Leni Aniva (Apr 24 2025 at 00:25):

so you want the compiled Lean executable (pantograph repl or smth) itself to act like a server?

Leni Aniva (Apr 24 2025 at 00:25):

One of Dr. Avigad's students at CMU tried that. It was really hard

Leni Aniva (Apr 24 2025 at 00:27):

Also I don't see what benefit this could provide over the current solution of having one instance per process. If a buggy tactic crashes Pantograph it would be hard to recover

Leni Aniva (Apr 24 2025 at 00:30):

My solution is to have multiple instances of whatever proof finding program you're running. If one instance crashes, use industry standard methods of error recovery and generate plenty of checkpoints. This is also the solution used by Amazon and Harmonic afaik

Justin Asher (Apr 24 2025 at 02:14):

Leni Aniva said:

Also I don't see what benefit this could provide over the current solution of having one instance per process. If a buggy tactic crashes Pantograph it would be hard to recover

Do you think it would be worth trying a load-balanced cluster where each node is a Lean server instance (using the TCP approach internally for efficiency within that node), coupled with frequent checkpointing? This would provide instance-level fault isolation, while still gaining some resource efficiency. I am mainly concerned about starting many server instances, like @gambpang mentioned, and the resulting high RAM and CPU usage.

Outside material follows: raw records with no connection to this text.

(** * RemoteView client: tile frame parser, decompression pool, adaptive quality

    A shallow embedding of the ingest core of the RemoteView client:

    - [Types]                : src/types/index.ts (enums, TileHeader, TileData)
    - [TileFrameParser]      : src/protocol/parseTileFrame.ts
    - [TileDecoderLegacy]    : the earlier version of protocol/index.ts, whose
                               TileDecoder.decode reads the header itself
    - [DecompressionPool]    : src/workers/DecompressionPool.ts
    - [TileDecompressor]     : src/protocol/index.ts
    - [AdaptiveQuality]      : src/network/AdaptiveQuality.ts

    JavaScript numbers are modelled by [Z] where the code only ever holds
    integers below 2^53 (byte reads, counters, sizes) and by [Q] where the
    code divides or holds measurements.  NaN and Infinity are modelled where
    the code can divide by zero (the queue pressure), and nowhere else.
    Diagnostic strings (errorDetails, console output) are not modelled. *)

From Stdlib Require Import ZArith QArith List Bool String Lia.
From Stdlib Require Import Strings.Byte.
Import ListNotations.
Open Scope Z_scope.

(* ===================================================================== *)
(** ** Types (src/types/index.ts)                                        *)
(* ===================================================================== *)

Module Types.

Inductive DataType := U8 | U16 | F32 | MuLawU8.
Inductive CompressionType := CNone | LZ4 | Zstd.
Inductive PlaneType := Inline | Crossline | TimeDepth.

(** The numeric value each enum member has at run time. *)
Definition DataType_val (d : DataType) : Z :=
    match d with U8 => 0 | U16 => 1 | F32 => 2 | MuLawU8 => 3 end.
Definition CompressionType_val (c : CompressionType) : Z :=
    match c with CNone => 0 | LZ4 => 1 | Zstd => 2 end.
Definition PlaneType_val (p : PlaneType) : Z :=
    match p with Inline => 0 | Crossline => 1 | TimeDepth => 2 end.

(** [Object.values(E)] of a numeric TypeScript enum holds the member names
    and the member numbers; only the numbers can equal a byte. *)
Definition DataType_values : list Z := map DataType_val [U8; U16; F32; MuLawU8].
Definition CompressionType_values : list Z := map CompressionType_val [CNone; LZ4; Zstd].
Definition PlaneType_values : list Z := map PlaneType_val [Inline; Crossline; TimeDepth].

Definition DataType_eqb (a b : DataType) : bool := DataType_val a =? DataType_val b.
Definition CompressionType_eqb (a b : CompressionType) : bool :=
    CompressionType_val a =? CompressionType_val b.

(** A header as the parsers build it: every field is the number read from
    the wire (the enum-typed fields are casts of the raw byte). *)
Record TileHeader := mkTileHeader {
    msgType : Z;
    plane : Z;
    tileW : Z;
    tileH : Z;
    tileX : Z;
    tileY : Z;
    sliceIndex : Z;
    dtype : Z;
    compression : Z;
    uncompressedBytes : Z;
    payloadBytes : Z
  }.

Definition ArrayBuffer := list byte.

Definition byteLength (b : ArrayBuffer) : Z := Z.of_nat (List.length b).

(** [new Uint8Array(buffer, byteOffset, length)]: a window on the buffer. *)
Record Uint8Array := mkUint8Array {
    byteOffset : Z;
    u8length : Z;
    elems : list byte
  }.

Record TileData := mkTileData {
    header : TileHeader;
    payload : Uint8Array
  }.

End Types.
Import Types.

(* ===================================================================== *)
(** ** DataView reads, exceptions and the read trace                     *)
(* ===================================================================== *)

Module DataView.

Inductive Exn := RangeError | TypeError.

Inductive Exc (A : Type) :=
| Ok (a : A)
| Throw (e : Exn).
Arguments Ok {A} a.
Arguments Throw {A} e.

(** One performed read of the underlying buffer. *)
Record Read := mkRead { r_offset : Z; r_width : Z }.

(** Computations that read the buffer: they may throw and they log each
    read they perform.  A read that is out of range throws before any
    byte is touched, as [DataView.prototype.getUintN] does. *)
Definition M (S A : Type) := S -> Exc A * S.

Definition ret {S A} (a : A) : M S A := fun s => (Ok a, s).
Definition bind {S A B} (m : M S A) (k : A -> M S B) : M S B :=
  fun s => match m s with
           | (Ok a, s') => k a s'
           | (Throw e, s') => (Throw e, s')
           end.
Definition throw {S A} (e : Exn) : M S A := fun s => (Throw e, s).
(** [try { m } catch (e) { h e }]: state changes made before the throw stay. *)
Definition try_catch {S A} (m : M S A) (h : Exn -> M S A) : M S A :=
  fun s => match m s with
           | (Ok a, s') => (Ok a, s')
           | (Throw e, s') => h e s'
           end.

(** [post m s Q]: running [m] from [s] ends in a result and a state that
    satisfy [Q]. *)
Definition post {S A} (m : M S A) (s : S) (Q : Exc A -> S -> Prop) : Prop :=
  Q (fst (m s)) (snd (m s)).

Definition byteAt (b : ArrayBuffer) (i : Z) : Z :=
  Z.of_N (Byte.to_N (nth (Z.to_nat i) b x00)).

Definition inRange (b : ArrayBuffer) (off w : Z) : bool :=
  (0 <=? off) && (off + w <=? byteLength b).

(** Little-endian value of [w] bytes at [off]. *)
Definition le8 (b : ArrayBuffer) (off : Z) : Z := byteAt b off.
Definition le16 (b : ArrayBuffer) (off : Z) : Z :=
  Z.lor (byteAt b off) (Z.shiftl (byteAt b (off + 1)) 8).
Definition le32 (b : ArrayBuffer) (off : Z) : Z :=
  Z.lor (Z.lor (byteAt b off) (Z.shiftl (byteAt b (off + 1)) 8))
        (Z.lor (Z.shiftl (byteAt b (off + 2)) 16) (Z.shiftl (byteAt b (off + 3)) 24)).

Section Reads.
Context {S : Type}.
(** How the read trace sits in the state. *)
Variable log : Read -> S -> S.

Definition readAt (view : ArrayBuffer) (off w : Z) (v : Z) : M S Z :=
  fun s => if inRange view off w then (Ok v, log (mkRead off w) s)
           else (Throw RangeError, s).

Definition getUint8 (view : ArrayBuffer) (off : Z) : M S Z :=
  readAt view off 1 (le8 view off).
(** Both multi-byte getters are only ever called with littleEndian = true. *)
Definition getUint16 (view : ArrayBuffer) (off : Z) : M S Z :=
  readAt view off 2 (le16 view off).
Definition getUint32 (view : ArrayBuffer) (off : Z) : M S Z :=
  readAt view off 4 (le32 view off).

(** [new Uint8Array(buffer, off, len)] throws a RangeError when the
    window does not fit in the buffer. *)
Definition newUint8Array (buffer : ArrayBuffer) (off len : Z) : M S Uint8Array :=
  fun s => if (0 <=? off) && (0 <=? len) && (off + len <=? byteLength buffer)
           then (Ok (mkUint8Array off len
                       (firstn (Z.to_nat len) (skipn (Z.to_nat off) buffer))), s)
           else (Throw RangeError, s).
End Reads.

End DataView.
Import DataView.

Declare Scope js_scope.
Delimit Scope js_scope with js.
Notation "x <- m ;; k" := (bind m (fun x => k))
  (at level 61, m at next level, right associativity) : js_scope.
Notation "m ;;; k" := (bind m (fun _ => k))
  (at level 61, right associativity) : js_scope.

(* ===================================================================== *)
(** ** TileFrameParser (src/protocol/parseTileFrame.ts)                  *)
(* ===================================================================== *)

Module TileFrameParser.

Inductive ParseError :=
| BUFFER_TOO_SHORT
| INVALID_MESSAGE_TYPE
| INVALID_PLANE_TYPE
| INVALID_DATA_TYPE
| INVALID_COMPRESSION_TYPE
| INVALID_TILE_DIMENSIONS
| INVALID_PAYLOAD_SIZE
| PAYLOAD_SIZE_MISMATCH
| UNCOMPRESSED_SIZE_MISMATCH
| CORRUPTED_HEADER
| ENDIANNESS_MISMATCH.

Record ParseResult := mkParseResult {
    success : bool;
    data : option TileData;
    error : option ParseError;
    droppedBytes : option Z
  }.

Record ValidationLimits := mkLimits {
    maxTileWidth : Z;
    maxTileHeight : Z;
    maxCoordinate : Z;
    maxSliceIndex : Z;
    maxPixelsPerTile : Z;
    maxPayloadSize : Z
  }.

Definition TILE_HEADER_SIZE : Z := 24.
Definition EXPECTED_MSG_TYPE : Z := 0x01.

Definition LIMITS : ValidationLimits := {|
    maxTileWidth := 2048;
    maxTileHeight := 2048;
    maxCoordinate := 1000000;
    maxSliceIndex := 100000;
    maxPixelsPerTile := 4 * 1024 * 1024;
    maxPayloadSize := 16 * 1024 * 1024
  |}.

(** The parser object: its three private counters, and the trace of the
    buffer reads it has performed. *)
Record Parser := mkParser {
    frameCount : Z;
    droppedFrames : Z;
    lastError : option ParseError;
    reads : list Read
  }.

Definition newParser : Parser := mkParser 0 0 None [].

Definition logRead (r : Read) (p : Parser) : Parser :=
    mkParser (frameCount p) (droppedFrames p) (lastError p) (reads p ++ [r]).

(** The result type of the private [parseHeader]. *)
Record HeaderResult := mkHeaderResult {
    h_success : bool;
    h_data : option TileHeader;
    h_error : option ParseError
  }.

Definition headerFail (e : ParseError) : HeaderResult := mkHeaderResult false None (Some e).
Definition headerOk (h : TileHeader) : HeaderResult := mkHeaderResult true (Some h) None.

Definition includes (l : list Z) (v : Z) : bool := existsb (Z.eqb v) l.

Definition isValidPlaneType (value : Z) : bool :=
    (0 <=? value) && (value <=? 2) && includes PlaneType_values value.
Definition isValidDataType (value : Z) : bool := includes DataType_values value.
Definition isValidCompressionType (value : Z) : bool := includes CompressionType_values value.

Definition getBytesPerSample (dtype : Z) : Z :=
    if (dtype =? DataType_val U8) || (dtype =? DataType_val MuLawU8) then 1
    else if dtype =? DataType_val U16 then 2
    else if dtype =? DataType_val F32 then 4
    else 1.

gambpang (Apr 24 2025 at 02:37):

@Leni Aniva Thanks for the feedback! I'm curious what sort of workloads you've run in the one-instance per process setting. I'm thinking of trying to saturate my hardware by batching examples as much as possible. Also, I'm fairly new to this scene and building intuition. How common is it for a buggy tactic to crash Pantograph? Are there some especially buggy tactics to treat with more care?

Leni Aniva (Apr 24 2025 at 04:50):

Justin Asher said:

Leni Aniva said:

Also I don't see what benefit this could provide over the current solution of having one instance per process. If a buggy tactic crashes Pantograph it would be hard to recover

Do you think it would be worth trying a load-balanced cluster where each node is a Lean server instance (using the TCP approach internally for efficiency within that node), coupled with frequent checkpointing? This would provide instance-level fault isolation, while still gaining some resource efficiency. I am mainly concerned about starting many server instances, like gambpang mentioned, and the resulting high RAM and CPU usage.

By server do you mean LSP server or just the pantograph repl? the repl should have a much smaller footprint.

We can have load balancing but it should be done outside of Lean

Leni Aniva (Apr 24 2025 at 04:52):

gambpang said:

Leni Aniva Thanks for the feedback! I'm curious what sort of workloads you've run in the one-instance per process setting. I'm thinking of trying to saturate my hardware by batching examples as much as possible. Also, I'm fairly new to this scene and building intuition. How common is it for a buggy tactic to crash Pantograph? Are there some especially buggy tactics to treat with more care?

aesop used to be pretty buggy. I have the timeout feature as a safeguard in Pantograph, but a tactic can just ignore that. Ive had aesop crash my machine and max out the ram. simp could go into an infinite loop. My go-to is to avoid these tactics for now.

Justin Asher (Apr 24 2025 at 17:35):

Leni Aniva said:

Justin Asher said:

Leni Aniva said:

Also I don't see what benefit this could provide over the current solution of having one instance per process. If a buggy tactic crashes Pantograph it would be hard to recover

Do you think it would be worth trying a load-balanced cluster where each node is a Lean server instance (using the TCP approach internally for efficiency within that node), coupled with frequent checkpointing? This would provide instance-level fault isolation, while still gaining some resource efficiency. I am mainly concerned about starting many server instances, like gambpang mentioned, and the resulting high RAM and CPU usage.

By server do you mean LSP server or just the pantograph repl? the repl should have a much smaller footprint.

We can have load balancing but it should be done outside of Lean

That makes sense. I will have to play around with the REPL more. The Kimina Lean Server seems to implement this idea well (using pre-started Lean REPL workers). Thanks for the information.

Jesse Michael Han (Apr 26 2025 at 01:53):

hey @Justin Asher you might find this helpful: #Machine Learning for Theorem Proving > Serverless Pantograph on Morph Cloud @ 💬 - using the open-source template in that thread, it's quite easy to put a load balancer / orchestrator in front of our Pantograph wrapper and start from snapshots to handle incoming requests.

Justin Asher (Apr 26 2025 at 02:39):

@Jesse Michael Han This is super helpful! Thanks for letting me know. Using snapshots seems like the right approach here, given that you can quickly start VMs.

Last updated: May 02 2025 at 03:31 UTC